Fig. 2. EOMES and T-BET promote NK cell survival and differentiation at different cellular transitions.

a Flow cytometry analysis of NK cell percentage in BM or spleen lymphocytes of the indicated mice. Each dot corresponds to a single mouse (n = 5–6 mice in each group, pooled from 2 experiments). b Number of NK cells calculated from data in (a) combined with numeration of corresponding organs (n = 5–6, pooled from 2 experiments). c Proportion and numbers of NK cell subsets in BM or spleen lymphocytes of the indicated mice. Each dot corresponds to a single mouse (n = 5–6 mice in each group, pooled from 2 experiments). d NK cells of the indicated subsets (CD11B- or DP) and genotypes were FACS-sorted and then adoptively transferred into congenic unirradiated Ly5a X B6 mice (CD45.1/2).

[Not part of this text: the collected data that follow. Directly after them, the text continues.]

(** The records listed. *)
Lemma list_spec (st : sms_store N) (after_id : Z) (max_records : nat) :
  store_inv st -> (0 < max_records)%nat ->
  exists ms, sms_store_list st after_id max_records = inr ms /\
    StronglySorted id_lt ms /\ (length ms <= max_records)%nat /\
    (forall m, m ∈ ms -> records (s_handle st) !! id m = Some m /\ after_id < id m) /\
    (forall k w, records (s_handle st) !! k = Some w -> after_id < k ->
       w ∈ ms \/ length ms = max_records /\ forall m, m ∈ ms -> id m < k).
Proof.
  intros [Hinit Hf] Hmax. unfold sms_store_list. rewrite Hinit.
  destruct (Nat.eqb_spec max_records 0); [lia|]. cbn [negb orb].
  rewrite for_slots_readable by apply Hf.
  pose proof (fold_slots_selected after_id max_records [] (slots (s_handle st)) [] Hmax (fo_unique _ Hf)) as F.
  cbn [app length] in F. set (rs := fold_slots _ _ _ _) in *.
  destruct F as [Hfrom Hnd Hlen Hall].
  { split; [by intros m Hm%elem_of_nil|constructor|simpl; lia|]. by intros w Hw%elem_of_nil. }
  destruct (insertion_sort_spec rs) as [Hp Hsort]. eexists. split; [done|].
  assert (forall m, m ∈ rs -> records (s_handle st) !! id m = Some m /\ after_id < id m) as Hin.
  { intros m Hm. destruct (Hfrom m Hm) as [Hm' ?]. split; [|done].
    apply list_elem_of_lookup in Hm' as [i Hi]. apply records_lookup; [apply Hf|by exists i]. }
  split_and!.
  - assert (NoDup (insertion_sort rs)) as Hnd' by (by rewrite Hp).
    assert (forall m, m ∈ insertion_sort rs -> records (s_handle st) !! id m = Some m) as Hrec.
    { intros m Hm. apply Hin. by rewrite <- Hp. }
    clear -Hsort Hnd' Hrec. induction Hsort as [|x l Hs IH Hx]; [constructor|].
    apply NoDup_cons in Hnd' as [Hxl Hnd']. constructor.
    + apply IH; [done|]. intros m Hm. apply Hrec. by right.
    + apply Forall_forall. intros y Hy. rewrite Forall_forall in Hx. specialize (Hx y Hy). unfold id_lt, id_le in *.
      destruct (decide (id x = id y)) as [E|]; [|lia]. exfalso. apply Hxl.
      pose proof (Hrec x ltac:(by left)) as Rx. pose proof (Hrec y ltac:(by right)) as Ry.
      rewrite E, Ry in Rx. by injection Rx as ->.
  - by rewrite Hp.
  - intros m Hm. apply Hin. by rewrite <- Hp.
  - intros k w Hw Hlt. apply records_lookup in Hw as (i & Hi & <-); [|apply Hf].
    destruct (Hall w) as [Hin'|[Hl Hgt]]; [by apply list_elem_of_lookup; exists i|done| |].
    + left. by rewrite Hp.
    + right. rewrite Hp. split; [done|]. intros m Hm. apply Hgt. by rewrite <- Hp.
Qed.

(** [sms_store_list] returns, in ascending order, the records above
    [after_id] with the smallest identifiers: as many as there are, or as the
    caller has room for, and then every record left out is above them all. *)
Theorem list_smallest (st : sms_store N) (after_id : Z) (max_records : nat) :
  store_inv st -> (0 < max_records)%nat ->
  exists ms, sms_store_list st after_id max_records = inr ms /\
    StronglySorted id_lt ms /\ (length ms <= max_records)%nat /\
    (forall m, m ∈ ms -> records (s_handle st) !! id m = Some m /\ after_id < id m) /\
    (forall k w, records (s_handle st) !! k = Some w -> after_id < k ->
       w ∈ ms \/ length ms = max_records /\ forall m, m ∈ ms -> id m < k).
Proof. apply list_spec. Qed.

(** The search for a copy of a message. *)
Lemma find_identity_spec (st : sms_store N) (sender0 scts : list Z) (e : sms_encoding_t) (text0 : list Z) :
  store_inv st ->
  match sms_store_find_inbound_identity st (Some sender0) (Some scts) e (Some text0) with
  | inr m => records (s_handle st) !! id m = Some m /\ direction m = SMS_DIRECTION_INBOUND /\
      status m = SMS_MESSAGE_RECEIVED /\ encoding m = e /\ c_str (sender m) = c_str sender0 /\
      c_str (service_center_timestamp m) = c_str scts /\ c_str (text m) = c_str text0
  | inl err => err = ESP_ERR_NOT_FOUND /\
      forall k m, records (s_handle st) !! k = Some m -> direction m = SMS_DIRECTION_INBOUND ->
        status m = SMS_MESSAGE_RECEIVED -> encoding m = e -> c_str (sender m) = c_str sender0 ->
        c_str (service_center_timestamp m) = c_str scts -> c_str (text m) <> c_str text0
  end.
Proof.
  intros [Hinit Hf]. cbn [sms_store_find_inbound_identity]. rewrite Hinit. cbn [negb].
  pose proof (find_first_spec st (identity_matches sender0 scts e text0) Hf) as F.
  unfold identity_matches, is_inbound, streq in F. destruct (find_first _ _) as [err|m].
  - destruct F as [-> F]. split; [done|]. intros k m Hm H1 H2 H3 H4 H5 H6. specialize (F k m Hm).
    cbv beta in F. by rewrite !bool_decide_eq_true_2 in F.
  - destruct F as [Hm F]. split; [done|]. rewrite !andb_true_iff, !bool_decide_eq_true in F. tauto.
Qed.

(** Deduplication finds what is there: [sms_store_find_inbound_identity]
    returns a stored complete inbound message with the same sender, timestamp,
    encoding and text, and reports [ESP_ERR_NOT_FOUND] only if there is none. *)
Theorem find_identity_complete (st : sms_store N) (sender0 scts : list Z) (e : sms_encoding_t) (text0 : list Z) :
  store_inv st ->
  match sms_store_find_inbound_identity st (Some sender0) (Some scts) e (Some text0) with
  | inr m => records (s_handle st) !! id m = Some m /\ direction m = SMS_DIRECTION_INBOUND /\
      status m = SMS_MESSAGE_RECEIVED /\ encoding m = e /\ c_str (sender m) = c_str sender0 /\
      c_str (service_center_timestamp m) = c_str scts /\ c_str (text m) = c_str text0
  | inl err => err = ESP_ERR_NOT_FOUND /\
      forall k m, records (s_handle st) !! k = Some m -> direction m = SMS_DIRECTION_INBOUND ->
        status m = SMS_MESSAGE_RECEIVED -> encoding m = e -> c_str (sender m) = c_str sender0 ->
        c_str (service_center_timestamp m) = c_str scts -> c_str (text m) <> c_str text0
  end.
Proof. apply find_identity_spec. Qed.

End Spec.

(** ** Examples: a store in memory *)

Definition empty_store : sms_store mem_nvs := mk_store mem_empty true 0 0 0 true.

Lemma empty_store_inv : store_inv empty_store.
Proof.
  assert (forall i, load_slot (s_handle empty_store) i = inr None) as Hl by done.
  assert (forall i m, slots (s_handle empty_store) !! i <> Some (Some m)) as Hs.
  { intros i m Hi. pose proof (slots_bound _ _ _ Hi). rewrite slots_lookup in Hi by done.
    unfold slot_msg in Hi. by rewrite Hl in Hi. }
  split; [done|]. split.
  - intros i _. by eexists.
  - intros i j m m' Hi. by destruct (Hs i m).
  - intros i m Hi. by destruct (Hs i m).
  - intros i m Hi. by destruct (Hs i m).
  - change (1 <= 1 <= 4294967295). lia.
Qed.

Lemma sample_storable s n : storable (sample_message n s) = true.
Proof. vm_compute. reflexivity. Qed.

Definition sample_save : sms_store mem_nvs * sms_message_t * esp_err_t :=
  sms_store_save empty_store (sample_message 0 SMS_MESSAGE_RECEIVED).

Lemma sample_save_ok : sample_save = (sample_save.1.1, sample_save.1.2, ESP_OK).
Proof.
  rewrite (surjective_pairing sample_save) at 1. rewrite (surjective_pairing sample_save.1) at 1.
  f_equal; vm_compute; reflexivity.
Qed.

(** The store with one received message. *)
Definition sample_store : sms_store mem_nvs := sample_save.1.1.

Lemma sample_next : next_of (s_handle sample_store) = 2.
Proof. vm_compute. reflexivity. Qed.

Lemma sample_store_facts :
  store_inv sample_store /\ records (s_handle sample_store) !! 1 = Some (sample_message 1 SMS_MESSAGE_RECEIVED).
Proof.
  destruct (save_new_spec empty_store (sample_message 0 SMS_MESSAGE_RECEIVED) _ _ _ empty_store_inv
              (sample_message_ok 0 _ ltac:(unfold uint32; lia)) (sample_storable _ _) eq_refl
              ltac:(vm_compute; reflexivity) sample_save_ok) as (Hinv & _ & n1 & _ & _ & _ & Hrec).
  rewrite bool_decide_eq_true_2 in Hrec by done. destruct Hrec as (Em & _ & Hr). split; [exact Hinv|].
  unfold sample_store. rewrite Hr, Em. apply lookup_insert_eq.
Qed.
Lemma collect_counts b d : same_counts d (collect_texts b d).
Proof.
  unfold collect_texts. etransitivity; [apply load_counts|]. generalize (load_crash_text d). clear d. intros d.
  pose proof (take_counts DIAG_RESTART_KEY DIAG_RESTART_TEXT_MAX d) as Ht.
  destruct (take_string _ _ _) as [d1 cause]. etransitivity; [exact Ht|]. clear Ht.
  set (d2 := if bool_decide (s_reason d1 = ESP_RST_SW) then _ else _).
  assert (same_counts d1 d2) as H2 by (unfold d2; by case_bool_decide). etransitivity; [exact H2|]. clearbody d2. clear H2.
  pose proof (take_counts DIAG_FATAL_KEY GATEWAY_DIAG_CRASH_TEXT_MAX d2) as Ht.
  destruct (take_string _ _ _) as [d3 fatal]. etransitivity; [exact Ht|]. clear Ht.
  destruct fatal as [fatal|].
  - etransitivity; [|apply store_counts]. by case_bool_decide.
  - pose proof (summarize_counts b d3) as Hs. destruct (summarize_core_dump b d3) as [d4 ok].
    etransitivity; [exact Hs|]. destruct ok; [etransitivity; [|apply store_counts]; done|].
    destruct (_ || _ || _ || _ || _); [|done]. etransitivity; [|apply store_counts]. done.
Qed.

Lemma u32_succ n : u32 (u32 (Z.of_nat n) + 1) = u32 (Z.of_nat (S n)).
Proof. unfold u32. rewrite Z.add_mod_idemp_l by lia. f_equal. lia. Qed.

Lemma count_reset_spec b c d :
  counted c d \/ bt_lost b <> None -> rtc_sane (D_boot b) ->
  let d' := count_reset b (reset b d) in
  s_rtc_magic d' = DIAG_RTC_MAGIC /\ s_safe_mode d' = GATEWAY_SAFE_MODE_OFF /\
  s_rtc_crashes d' = u32 (Z.of_nat (cs_row (spec_step c (D_boot b)))) /\
  s_crashes_before_boot d' = s_rtc_crashes d'.
Proof.
  intros Hc Hs. unfold count_reset. cbn [spec_step cs_row].
  set (d0 := (reset b d) <| s_reason := bt_reason b |>). change (s_reason d0) with (bt_reason b).
  set (d1 := if negb (s_rtc_magic d0 =? DIAG_RTC_MAGIC) || bool_decide (bt_reason b = ESP_RST_POWERON) then _ else d0).
  assert (s_rtc_magic d1 = DIAG_RTC_MAGIC /\ s_safe_mode d1 = GATEWAY_SAFE_MODE_OFF /\ s_reason d1 = bt_reason b /\
    (reason_is_abnormal (bt_reason b) = true -> s_rtc_crashes d1 = u32 (Z.of_nat (match bt_lost b with Some _ => 0%nat | None => cs_row c end))))
    as (Hm & Hsafe & Hr & Hcr).
  { unfold d1, d0, reset. cbn in Hs. destruct (bt_lost b) as [[magic crashes]|]; cbn.
    - destruct (Z.eqb_spec magic DIAG_RTC_MAGIC) as [->|]; cbn; [|done]. destruct Hs as [?|Hs]; [done|].
      by rewrite Hs.
    - destruct Hc as [(-> & -> & _)|?]; [|done]. cbn. by case_bool_decide as E; [rewrite E|]. }
  clearbody d1. clear d0. rewrite Hr.
  split; [exact Hm|split; [exact Hsafe|split; [|done]]]. cbn.
  destruct (reason_is_abnormal (bt_reason b)); [|done]. rewrite Hcr by done. apply u32_succ.
Qed.

Lemma boot_counted b c d :
  counted c d \/ bt_lost b <> None -> rtc_sane (D_boot b) -> counted (spec_step c (D_boot b)) (boot b d).
Proof.
  intros Hc Hs. destruct (count_reset_spec b c d Hc Hs) as (Hm & Hsafe & Hn & Hb).
  unfold boot, gateway_diag_init. pose proof (collect_counts b (count_reset b (reset b d))) as (E1 & E2 & E3 & E4 & E5 & E6).
  set (d' := collect_texts b (count_reset b (reset b d))) in *. clearbody d'. unfold counted.
  cbn -[spec_step count_reset]. rewrite E1, E2, E4, E6, Hb, Hsafe, Hn, Hm. by split_and!.
Qed.

Lemma same_counted c d d' : same_counts d d' -> counted c d -> counted c d'.
Proof. unfold counted. intros (-> & -> & _ & -> & -> & ->). done. Qed.

Lemma step_counted e c d : counted c d -> rtc_sane e -> counted (spec_step c e) (diag_step d e).
Proof.
  intros Hc Hs. destruct e as [b| |reason|step name code free largest|]; cbn [diag_step].
  - apply boot_counted; auto.
  - destruct Hc as (? & Hr & ? & Ht & ?). unfold counted. cbn. rewrite Ht. by destruct (cs_timed c).
  - eapply same_counted; [apply leave_counts|done].
  - eapply same_counted; [apply leave_counts|done].
  - eapply same_counted; [apply store_counts|done].
Qed.


(** ** The texts *)

Context `{!NvsStringsLaws N}.

(** No operation of the flash fails. *)
Definition flash_works : Prop :=
  (forall n ns w, (nvs_open n ns w).2 = ESP_OK) /\ (forall n ns k s, (nvs_set_str n ns k s).2 = ESP_OK) /\
  (forall n ns k, str_at n ns k <> None -> (nvs_erase_str n ns k).2 = ESP_OK).

Hypothesis works : flash_works.

Definition text_at (d : diag N) (k : list Z) : option (list Z) := str_at (dg_nvs d) DIAG_NAMESPACE k.

(** Everything but the stored strings. *)
Definition same_but_nvs (d d' : diag N) : Prop := exists n, d' = d <| dg_nvs := n |>.

Lemma erased n k n' e :
  nvs_erase_str n DIAG_NAMESPACE k = (n', e) ->
  str_at n' DIAG_NAMESPACE k = None /\ forall k', k' <> k -> str_at n' DIAG_NAMESPACE k' = str_at n DIAG_NAMESPACE k'.
Proof.
  intros E. destruct (erase_str_any _ _ _ _ _ E) as [Hk Ho]. split; [|intros; apply Ho; congruence].
  destruct (str_at n DIAG_NAMESPACE k) eqn:Es; [|by destruct Hk].
  destruct works as (_ & _ & Hw). specialize (Hw n DIAG_NAMESPACE k). rewrite Es, E in Hw. cbn in Hw.
  rewrite Hw in E by done. by apply erase_str_ok in E.
Qed.
Lemma post_persistent cmd : triple persistent (post cmd) (fun _ => persistent).
Proof. intros s Hs. unfold post. destruct (nw_queue s) as [q|]; [|done]. by destruct (_ <? _)%nat. Qed.

Lemma step_persistent step : triple persistent (net_step_run cfg env step) (fun _ => persistent).
Proof.
  destruct step as [|event| |ssid password]; cbn [net_step_run]; [apply turn_persistent| | |].
  - destruct event; cbn [event_handler]; try (apply triple_ret; done);
      (apply keeps_bind; [apply post_persistent|]; intros; apply keeps_ret).
  - apply keeps_bind; [|intros; apply keeps_ret]. unfold network_service_open_portal.
    apply keeps_bind; [apply keeps_gets|]. intros []; cbn [negb]; [|apply keeps_ret].
    apply keeps_bind; [apply post_persistent|]. intros. apply keeps_ret.
  - apply keeps_bind; [|intros; apply keeps_ret]. unfold network_service_submit_credentials.
    destruct ssid as [ssid|], password as [password|]; try apply keeps_ret.
    apply keeps_bind; [apply keeps_gets|]. intros []; cbn [negb]; [|apply keeps_ret].
    destruct (_ || _); [apply keeps_ret|]. apply keeps_bind; [apply post_persistent|]. intros. apply keeps_ret.
Qed.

Two weeks later, spleen NK cells were purified from these mice and the CD11B/CD27 phenotype of transferred NK cells (identified by their CD45.2 expression) was analyzed by flow cytometry (n = 2–6, pooled from 2 experiments). In all graphs in Fig. 2, the mean measurement ± SD is shown. Unpaired t tests (two-tailed) were used for statistical analysis of data presented in this figure.